(* ===== verification/Ingress.v ===== *)
(** * Byte ingress of the demuxer

    The sync state machine of [Demuxer::feed] ([mpegts/demux/demuxer.rs]) with
    [compact_sync_buf] and the constants of [mpegts/demux/sync_ingress.rs]: a
    buffer with a cursor, the hunt for a packet boundary, the search window.
    The five fields are a record of their own because no packet handler touches
    them; the handler is a parameter of the loop. [Ingress] is the code,
    [Abstract] the machine on the live bytes alone, without the cursor, the
    compaction and the cap, that the code refines. *)
From Stdlib Require Import ZArith Lia Bool.
From stdpp Require Import base list list_numbers strings.
From S2P Require Import Prelude.
From S2P Require Import Common.
From S2P Require Import PesDemux.
From S2P Require Import Sync.

(** * The code *)
Module Ingress.
Import Common TsSync.

Definition SYNC_SEARCH_WINDOW : Z := TS_PACKET_SIZE * 32.
Definition MAX_SYNC_BUF_BYTES : Z := Z.shiftl 4 20.
Definition SYNC_REACQ_N : Z := 5.
Definition SYNC_REACQ_M : Z := 7.

(** [TsSync::n_of_m(SYNC_REACQ_N, SYNC_REACQ_M)], a constant of the source. *)
Definition SYNC_REACQ : TsSync := {| confirmations := SYNC_REACQ_N; window := SYNC_REACQ_M |}.

Record Ingress : Type := {
  sync_buf : list Z;
  sync_consumed : Z;
  bytes_since_sync : Z;
  is_synced : bool;
  resync_required : bool
}.

Definition fresh : Ingress :=
  {| sync_buf := []; sync_consumed := 0; bytes_since_sync := 0; is_synced := false; resync_required := false |}.

Definition set_buf (g : Ingress) (b : list Z) (consumed : Z) : Ingress :=
  {| sync_buf := b; sync_consumed := consumed; bytes_since_sync := bytes_since_sync g;
     is_synced := is_synced g; resync_required := resync_required g |}.

Definition set_sync (g : Ingress) (since : Z) (synced resync : bool) : Ingress :=
  {| sync_buf := sync_buf g; sync_consumed := sync_consumed g; bytes_since_sync := since;
     is_synced := synced; resync_required := resync |}.

Definition compact_sync_buf {E} (g : Ingress) : res E Ingress :=
  let consumed := sync_consumed g in
  let! live := usub (zlen (sync_buf g)) consumed in
  if Z.max live (Z.shiftl 1 20) <=? consumed
  then Ok (set_buf g (zdrop consumed (sync_buf g)) 0)
  else Ok g.

Definition unrecoverable_window (g : Ingress) : Ingress * PesParse.DemuxError :=
  (set_sync g 0 false (sync_consumed g <? zlen (sync_buf g)), PesParse.Unrecoverable (bytes_since_sync g)).

(** The inner [while]: the index of the next sync byte, or the end. *)
Fixpoint scan_from (rest : list Z) (i : Z) : Z :=
  match rest with
  | b :: rest => if b =? TS_SYNC_BYTE then i else scan_from rest (i + 1)
  | [] => i
  end.

(** The buffered bytes and this call's input are dropped. *)
Definition exhausted (g : Ingress) (n cap : Z) : Ingress * PesParse.DemuxError :=
  ({| sync_buf := []; sync_consumed := 0; bytes_since_sync := 0; is_synced := false; resync_required := false |},
   PesParse.SyncBufExhausted (Z.min u64_max (zlen (sync_buf g) + n)) cap).

Section feed.
Context {C : Type}.
(** What [feed] does with one packet: [process_packet], the lenient or strict
    policy on its result, and the strict-mode verdict. *)
Context (process : C -> list Z -> C * res PesParse.DemuxError unit).

Definition outcome_t : Type := Ingress * C * res PesParse.DemuxError unit.

(** The bytes [i] were searched and hold no packet start. [continue] is the rest
    of the loop. *)
Definition consume (g : Ingress) (c : C) (i : Z) (continue : Ingress -> outcome_t) : outcome_t :=
  let g := set_sync g (bytes_since_sync g + i) (is_synced g) (resync_required g) in
  let g := set_buf g (sync_buf g) (sync_consumed g + i) in
  match compact_sync_buf g with
  | Ok g =>
      if SYNC_SEARCH_WINDOW <? bytes_since_sync g
      then let '(g, e) := unrecoverable_window g in (g, c, Err e)
      else continue g
  | Err e => (g, c, Err e)
  | Panic => (g, c, Panic)
  end.

(** [self.compact_sync_buf(); return Ok(())]. *)
Definition compact_return (g : Ingress) (c : C) : outcome_t :=
  match compact_sync_buf g with
  | Ok g => (g, c, Ok tt)
  | Err e => (g, c, Err e)
  | Panic => (g, c, Panic)
  end.

Fixpoint feed_loop (fuel : nat) (g : Ingress) (c : C) (resyncing : bool) : outcome_t :=
  match fuel with
  | O => (g, c, Panic)
  | S fuel =>
      if zlen (sync_buf g) <? sync_consumed g then (g, c, Panic)
      else
      let live := zdrop (sync_consumed g) (sync_buf g) in
      if zlen live <? TS_PACKET_SIZE then compact_return g c
      else
      match get live 0 with
      | None => (g, c, Panic)
      | Some b0 =>
          if negb (b0 =? TS_SYNC_BYTE) then
            let g := set_sync g (bytes_since_sync g) false true in
            let i := scan_from (zdrop 1 live) 1 in
            consume g c i (fun g => feed_loop fuel g c true)
          else
          match (if resyncing then verify SYNC_REACQ live 0 else Some true) with
          | Some false => consume g c 1 (fun g => feed_loop fuel g c resyncing)
          | None => compact_return g c
          | Some true =>
              let g := set_sync g 0 true false in
              let pkt_buf := ztake TS_PACKET_SIZE live in
              let g := set_buf g (sync_buf g) (sync_consumed g + TS_PACKET_SIZE) in
              match compact_sync_buf g with
              | Ok g =>
                  match process c pkt_buf with
                  | (c, Ok _) => feed_loop fuel g c false
                  | (c, Err e) => (g, c, Err e)
                  | (c, Panic) => (g, c, Panic)
                  end
              | Err e => (g, c, Err e)
              | Panic => (g, c, Panic)
              end
          end
      end
  end.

**Problem description:** Determine how many lines of the listing include the word "TsSync" and report nothing but the number.

**Result of the exercise:** 3